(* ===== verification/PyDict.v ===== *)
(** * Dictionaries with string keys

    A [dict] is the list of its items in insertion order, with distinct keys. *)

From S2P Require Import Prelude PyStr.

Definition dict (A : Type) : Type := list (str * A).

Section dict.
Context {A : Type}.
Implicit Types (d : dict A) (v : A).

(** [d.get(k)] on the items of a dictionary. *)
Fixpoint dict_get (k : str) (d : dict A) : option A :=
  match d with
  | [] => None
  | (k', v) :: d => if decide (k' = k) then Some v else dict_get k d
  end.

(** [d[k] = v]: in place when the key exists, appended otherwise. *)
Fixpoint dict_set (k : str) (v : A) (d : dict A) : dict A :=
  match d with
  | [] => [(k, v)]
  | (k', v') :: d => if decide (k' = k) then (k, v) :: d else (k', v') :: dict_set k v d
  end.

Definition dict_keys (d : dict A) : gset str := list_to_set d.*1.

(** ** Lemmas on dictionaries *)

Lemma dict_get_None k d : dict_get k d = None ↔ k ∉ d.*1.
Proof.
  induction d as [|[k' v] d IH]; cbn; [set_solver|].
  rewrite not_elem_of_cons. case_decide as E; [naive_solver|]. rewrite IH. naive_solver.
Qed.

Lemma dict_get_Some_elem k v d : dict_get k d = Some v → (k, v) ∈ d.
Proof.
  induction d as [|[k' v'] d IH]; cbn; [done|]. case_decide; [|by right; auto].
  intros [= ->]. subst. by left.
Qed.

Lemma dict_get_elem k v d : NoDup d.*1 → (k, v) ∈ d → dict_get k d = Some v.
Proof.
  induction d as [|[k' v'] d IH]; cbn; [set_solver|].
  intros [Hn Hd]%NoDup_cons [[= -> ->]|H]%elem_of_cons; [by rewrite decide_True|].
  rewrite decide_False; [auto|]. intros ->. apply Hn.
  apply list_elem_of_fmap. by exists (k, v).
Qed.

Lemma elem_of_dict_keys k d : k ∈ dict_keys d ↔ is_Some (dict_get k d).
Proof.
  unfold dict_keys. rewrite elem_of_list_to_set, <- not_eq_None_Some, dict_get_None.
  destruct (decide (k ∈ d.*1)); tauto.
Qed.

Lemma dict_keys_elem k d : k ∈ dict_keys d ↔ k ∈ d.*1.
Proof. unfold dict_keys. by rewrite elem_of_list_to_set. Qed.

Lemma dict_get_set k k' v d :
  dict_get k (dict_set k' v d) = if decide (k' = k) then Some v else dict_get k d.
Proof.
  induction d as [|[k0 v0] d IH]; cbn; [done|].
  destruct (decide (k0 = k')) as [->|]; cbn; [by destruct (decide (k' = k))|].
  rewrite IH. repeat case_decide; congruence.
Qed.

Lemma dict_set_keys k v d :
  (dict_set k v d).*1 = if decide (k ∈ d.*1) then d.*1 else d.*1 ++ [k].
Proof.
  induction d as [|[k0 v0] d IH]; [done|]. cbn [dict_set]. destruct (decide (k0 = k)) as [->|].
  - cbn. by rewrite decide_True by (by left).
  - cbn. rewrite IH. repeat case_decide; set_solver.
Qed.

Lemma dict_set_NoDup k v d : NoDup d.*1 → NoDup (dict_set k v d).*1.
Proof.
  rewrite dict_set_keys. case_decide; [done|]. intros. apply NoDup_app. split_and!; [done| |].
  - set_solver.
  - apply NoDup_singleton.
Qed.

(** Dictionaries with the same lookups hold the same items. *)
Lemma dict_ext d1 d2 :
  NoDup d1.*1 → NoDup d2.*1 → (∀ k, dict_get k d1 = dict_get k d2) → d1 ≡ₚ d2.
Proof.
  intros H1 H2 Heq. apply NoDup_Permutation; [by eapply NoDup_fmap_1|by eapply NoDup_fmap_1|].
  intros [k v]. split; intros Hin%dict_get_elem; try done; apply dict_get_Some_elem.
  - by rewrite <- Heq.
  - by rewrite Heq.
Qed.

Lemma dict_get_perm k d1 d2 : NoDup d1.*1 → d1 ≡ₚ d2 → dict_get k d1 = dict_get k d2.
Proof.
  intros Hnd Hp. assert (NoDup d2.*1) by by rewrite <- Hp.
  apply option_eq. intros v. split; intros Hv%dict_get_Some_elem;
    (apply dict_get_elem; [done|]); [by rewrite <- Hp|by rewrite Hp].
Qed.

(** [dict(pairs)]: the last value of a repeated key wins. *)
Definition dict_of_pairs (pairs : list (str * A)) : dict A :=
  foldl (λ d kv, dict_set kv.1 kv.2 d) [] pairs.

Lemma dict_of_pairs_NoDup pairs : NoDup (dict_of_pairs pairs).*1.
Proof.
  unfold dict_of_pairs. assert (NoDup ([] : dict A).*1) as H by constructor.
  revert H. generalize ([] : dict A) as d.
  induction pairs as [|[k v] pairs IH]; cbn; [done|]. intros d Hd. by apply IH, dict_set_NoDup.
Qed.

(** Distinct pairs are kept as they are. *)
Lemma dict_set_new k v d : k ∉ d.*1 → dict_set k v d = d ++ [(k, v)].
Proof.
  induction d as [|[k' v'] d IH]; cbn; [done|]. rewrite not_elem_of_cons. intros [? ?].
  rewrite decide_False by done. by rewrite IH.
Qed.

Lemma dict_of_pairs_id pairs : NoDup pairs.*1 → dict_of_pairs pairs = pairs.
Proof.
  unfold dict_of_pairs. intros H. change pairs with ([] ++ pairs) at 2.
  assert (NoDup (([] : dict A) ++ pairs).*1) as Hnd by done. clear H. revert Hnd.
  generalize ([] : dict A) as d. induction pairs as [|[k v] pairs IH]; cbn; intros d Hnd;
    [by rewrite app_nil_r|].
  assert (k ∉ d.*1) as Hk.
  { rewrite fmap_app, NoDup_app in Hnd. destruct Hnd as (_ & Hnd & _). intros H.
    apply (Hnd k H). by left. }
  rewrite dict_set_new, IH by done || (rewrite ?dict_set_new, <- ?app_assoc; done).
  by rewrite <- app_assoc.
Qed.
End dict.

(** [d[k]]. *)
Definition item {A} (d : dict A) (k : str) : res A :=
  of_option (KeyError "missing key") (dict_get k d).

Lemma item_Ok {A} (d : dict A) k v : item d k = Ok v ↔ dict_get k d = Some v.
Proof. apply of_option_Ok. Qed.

##############################

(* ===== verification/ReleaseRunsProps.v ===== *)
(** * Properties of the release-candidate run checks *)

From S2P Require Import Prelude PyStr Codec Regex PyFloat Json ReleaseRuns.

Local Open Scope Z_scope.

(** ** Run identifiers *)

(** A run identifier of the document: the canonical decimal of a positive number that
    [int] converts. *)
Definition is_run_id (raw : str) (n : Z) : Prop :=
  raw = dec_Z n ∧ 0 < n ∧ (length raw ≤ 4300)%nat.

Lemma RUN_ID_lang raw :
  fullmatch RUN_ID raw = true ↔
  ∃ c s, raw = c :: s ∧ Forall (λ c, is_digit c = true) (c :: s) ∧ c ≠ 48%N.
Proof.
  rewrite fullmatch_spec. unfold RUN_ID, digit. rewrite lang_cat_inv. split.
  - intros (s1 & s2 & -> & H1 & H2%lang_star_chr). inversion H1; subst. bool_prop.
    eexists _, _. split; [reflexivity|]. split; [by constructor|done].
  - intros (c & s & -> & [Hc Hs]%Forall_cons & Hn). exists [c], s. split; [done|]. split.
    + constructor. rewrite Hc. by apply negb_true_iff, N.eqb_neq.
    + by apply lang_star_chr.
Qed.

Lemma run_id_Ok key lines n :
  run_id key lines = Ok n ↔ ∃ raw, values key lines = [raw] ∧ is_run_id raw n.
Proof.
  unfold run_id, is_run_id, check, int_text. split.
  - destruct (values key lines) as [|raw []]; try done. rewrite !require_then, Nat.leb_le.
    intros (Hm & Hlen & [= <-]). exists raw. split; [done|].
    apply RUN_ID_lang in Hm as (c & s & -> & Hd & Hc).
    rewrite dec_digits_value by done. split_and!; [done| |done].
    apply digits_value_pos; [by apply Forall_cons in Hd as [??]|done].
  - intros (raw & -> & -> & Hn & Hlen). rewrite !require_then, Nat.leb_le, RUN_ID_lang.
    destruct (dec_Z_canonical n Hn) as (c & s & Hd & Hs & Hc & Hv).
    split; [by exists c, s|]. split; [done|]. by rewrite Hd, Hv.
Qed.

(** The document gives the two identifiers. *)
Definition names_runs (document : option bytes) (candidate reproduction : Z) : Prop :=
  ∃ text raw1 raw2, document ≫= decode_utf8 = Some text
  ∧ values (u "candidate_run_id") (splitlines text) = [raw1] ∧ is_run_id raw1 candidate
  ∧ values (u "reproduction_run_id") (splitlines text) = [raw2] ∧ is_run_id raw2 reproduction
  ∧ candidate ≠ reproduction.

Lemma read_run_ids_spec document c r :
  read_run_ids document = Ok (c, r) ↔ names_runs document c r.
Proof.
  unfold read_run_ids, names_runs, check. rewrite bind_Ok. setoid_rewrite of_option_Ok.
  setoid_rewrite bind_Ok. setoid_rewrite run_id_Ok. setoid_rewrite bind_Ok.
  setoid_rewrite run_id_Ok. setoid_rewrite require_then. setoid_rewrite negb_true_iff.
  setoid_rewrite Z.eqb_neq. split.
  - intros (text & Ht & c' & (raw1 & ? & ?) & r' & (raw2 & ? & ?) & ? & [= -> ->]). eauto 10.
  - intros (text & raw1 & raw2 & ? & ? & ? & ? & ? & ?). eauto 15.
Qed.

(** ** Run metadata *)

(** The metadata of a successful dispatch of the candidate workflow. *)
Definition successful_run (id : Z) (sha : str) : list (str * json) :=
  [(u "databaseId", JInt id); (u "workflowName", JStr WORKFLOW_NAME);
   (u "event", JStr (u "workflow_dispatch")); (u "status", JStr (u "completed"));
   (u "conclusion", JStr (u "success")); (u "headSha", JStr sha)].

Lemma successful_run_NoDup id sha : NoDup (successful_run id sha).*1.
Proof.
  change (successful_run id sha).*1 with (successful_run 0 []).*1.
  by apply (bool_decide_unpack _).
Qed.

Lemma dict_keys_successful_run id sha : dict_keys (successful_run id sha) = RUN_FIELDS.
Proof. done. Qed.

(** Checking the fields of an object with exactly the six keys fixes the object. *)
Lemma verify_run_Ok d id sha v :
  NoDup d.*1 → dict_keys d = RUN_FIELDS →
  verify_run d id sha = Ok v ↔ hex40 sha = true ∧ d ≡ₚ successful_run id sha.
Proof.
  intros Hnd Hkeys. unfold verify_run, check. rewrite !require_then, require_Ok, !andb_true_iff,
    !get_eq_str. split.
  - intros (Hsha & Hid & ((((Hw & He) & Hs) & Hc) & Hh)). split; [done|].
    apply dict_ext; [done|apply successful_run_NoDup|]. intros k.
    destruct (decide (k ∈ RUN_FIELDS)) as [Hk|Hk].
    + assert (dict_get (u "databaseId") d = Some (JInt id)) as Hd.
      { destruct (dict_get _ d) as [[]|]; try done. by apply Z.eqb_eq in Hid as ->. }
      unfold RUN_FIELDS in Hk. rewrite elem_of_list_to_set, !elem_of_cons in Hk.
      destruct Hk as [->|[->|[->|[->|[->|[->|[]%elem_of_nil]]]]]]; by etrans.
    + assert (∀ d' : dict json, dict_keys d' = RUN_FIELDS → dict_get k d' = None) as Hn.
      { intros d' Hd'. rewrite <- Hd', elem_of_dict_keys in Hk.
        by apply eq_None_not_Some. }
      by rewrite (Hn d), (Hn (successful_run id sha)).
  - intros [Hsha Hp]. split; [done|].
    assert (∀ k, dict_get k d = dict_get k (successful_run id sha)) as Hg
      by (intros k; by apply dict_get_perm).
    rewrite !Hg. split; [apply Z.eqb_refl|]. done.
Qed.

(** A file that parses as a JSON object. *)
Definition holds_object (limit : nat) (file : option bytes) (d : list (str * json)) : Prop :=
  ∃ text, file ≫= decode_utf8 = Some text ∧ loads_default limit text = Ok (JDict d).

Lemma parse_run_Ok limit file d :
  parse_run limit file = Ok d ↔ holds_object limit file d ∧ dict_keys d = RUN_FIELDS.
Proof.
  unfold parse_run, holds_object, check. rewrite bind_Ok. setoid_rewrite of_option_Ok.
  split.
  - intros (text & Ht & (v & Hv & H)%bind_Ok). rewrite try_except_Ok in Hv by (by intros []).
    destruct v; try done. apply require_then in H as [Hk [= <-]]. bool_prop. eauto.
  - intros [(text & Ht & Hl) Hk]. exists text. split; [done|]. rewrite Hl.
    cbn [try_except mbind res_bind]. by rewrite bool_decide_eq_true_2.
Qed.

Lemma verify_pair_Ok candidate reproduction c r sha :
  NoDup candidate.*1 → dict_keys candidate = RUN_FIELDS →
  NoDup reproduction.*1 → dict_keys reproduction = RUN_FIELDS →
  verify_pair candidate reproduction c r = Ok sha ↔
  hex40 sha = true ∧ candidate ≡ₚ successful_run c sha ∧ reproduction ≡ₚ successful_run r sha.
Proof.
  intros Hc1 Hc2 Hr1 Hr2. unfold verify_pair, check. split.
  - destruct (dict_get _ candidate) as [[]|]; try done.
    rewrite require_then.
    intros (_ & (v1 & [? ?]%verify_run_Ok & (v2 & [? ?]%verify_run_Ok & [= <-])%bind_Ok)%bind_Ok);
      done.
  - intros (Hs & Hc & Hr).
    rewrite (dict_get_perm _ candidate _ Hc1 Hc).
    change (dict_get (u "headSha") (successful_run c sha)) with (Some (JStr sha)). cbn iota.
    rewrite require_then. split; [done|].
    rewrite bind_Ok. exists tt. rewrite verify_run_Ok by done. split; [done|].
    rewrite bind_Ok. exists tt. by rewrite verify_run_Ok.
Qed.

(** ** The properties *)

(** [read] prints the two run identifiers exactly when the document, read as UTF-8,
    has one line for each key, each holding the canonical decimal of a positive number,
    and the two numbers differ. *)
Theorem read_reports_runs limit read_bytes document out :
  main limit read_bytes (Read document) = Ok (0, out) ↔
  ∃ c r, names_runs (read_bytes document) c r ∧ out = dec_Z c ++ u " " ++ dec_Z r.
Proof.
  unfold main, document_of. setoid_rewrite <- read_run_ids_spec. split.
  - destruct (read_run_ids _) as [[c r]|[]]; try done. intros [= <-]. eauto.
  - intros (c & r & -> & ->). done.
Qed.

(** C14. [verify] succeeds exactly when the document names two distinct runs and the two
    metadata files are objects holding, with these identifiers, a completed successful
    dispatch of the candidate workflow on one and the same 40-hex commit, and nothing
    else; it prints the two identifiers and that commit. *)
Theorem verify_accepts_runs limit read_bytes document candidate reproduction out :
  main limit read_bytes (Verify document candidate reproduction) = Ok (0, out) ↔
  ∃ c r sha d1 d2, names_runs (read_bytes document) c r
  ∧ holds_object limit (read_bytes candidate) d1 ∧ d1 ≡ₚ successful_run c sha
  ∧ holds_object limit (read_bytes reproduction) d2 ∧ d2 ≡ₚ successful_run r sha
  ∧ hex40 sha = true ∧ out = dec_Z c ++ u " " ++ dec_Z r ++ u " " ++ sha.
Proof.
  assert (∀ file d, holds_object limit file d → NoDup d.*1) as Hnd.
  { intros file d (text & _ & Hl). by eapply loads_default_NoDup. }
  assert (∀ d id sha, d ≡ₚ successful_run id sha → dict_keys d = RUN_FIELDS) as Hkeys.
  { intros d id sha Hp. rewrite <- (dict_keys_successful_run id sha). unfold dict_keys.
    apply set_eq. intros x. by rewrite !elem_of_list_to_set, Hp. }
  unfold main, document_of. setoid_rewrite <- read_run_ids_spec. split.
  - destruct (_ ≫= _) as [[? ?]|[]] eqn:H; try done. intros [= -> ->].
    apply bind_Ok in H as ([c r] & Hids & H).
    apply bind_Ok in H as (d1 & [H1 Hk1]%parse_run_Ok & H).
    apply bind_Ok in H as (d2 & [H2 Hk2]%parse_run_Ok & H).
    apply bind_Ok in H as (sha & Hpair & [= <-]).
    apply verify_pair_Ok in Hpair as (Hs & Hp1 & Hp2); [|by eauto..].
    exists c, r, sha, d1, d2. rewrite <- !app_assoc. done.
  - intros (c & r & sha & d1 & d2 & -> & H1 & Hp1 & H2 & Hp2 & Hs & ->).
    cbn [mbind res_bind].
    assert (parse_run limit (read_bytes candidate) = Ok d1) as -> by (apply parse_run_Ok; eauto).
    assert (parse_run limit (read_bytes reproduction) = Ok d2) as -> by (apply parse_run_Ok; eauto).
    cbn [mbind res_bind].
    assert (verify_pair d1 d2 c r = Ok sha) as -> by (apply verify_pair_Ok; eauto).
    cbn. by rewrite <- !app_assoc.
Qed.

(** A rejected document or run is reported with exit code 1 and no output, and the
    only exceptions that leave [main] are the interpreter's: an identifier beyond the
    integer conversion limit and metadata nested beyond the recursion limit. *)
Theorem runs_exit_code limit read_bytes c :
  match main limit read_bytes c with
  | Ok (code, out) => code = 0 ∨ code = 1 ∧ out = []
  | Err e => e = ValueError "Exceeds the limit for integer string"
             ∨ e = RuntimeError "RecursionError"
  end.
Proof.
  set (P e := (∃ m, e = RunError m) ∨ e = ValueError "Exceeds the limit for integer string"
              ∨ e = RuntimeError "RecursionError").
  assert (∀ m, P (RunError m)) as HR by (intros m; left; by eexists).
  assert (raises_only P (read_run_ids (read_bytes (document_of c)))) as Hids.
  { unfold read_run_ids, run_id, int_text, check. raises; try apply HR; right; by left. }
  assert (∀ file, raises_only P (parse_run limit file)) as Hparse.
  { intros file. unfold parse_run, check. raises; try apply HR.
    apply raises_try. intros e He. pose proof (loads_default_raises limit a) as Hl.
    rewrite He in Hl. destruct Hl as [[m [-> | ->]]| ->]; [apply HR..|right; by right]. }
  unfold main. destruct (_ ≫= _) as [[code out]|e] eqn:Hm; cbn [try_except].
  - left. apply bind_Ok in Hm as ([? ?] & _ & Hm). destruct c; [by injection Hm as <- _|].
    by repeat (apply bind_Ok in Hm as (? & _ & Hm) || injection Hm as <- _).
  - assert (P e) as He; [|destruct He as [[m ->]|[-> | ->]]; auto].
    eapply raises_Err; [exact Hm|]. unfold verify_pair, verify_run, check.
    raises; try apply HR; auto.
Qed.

##############################

● **WHAT YOU NEED TO DO**:
Go through the data line by line and say how many lines contain "ValueError". Give the number alone.

● **OUTPUT**:
2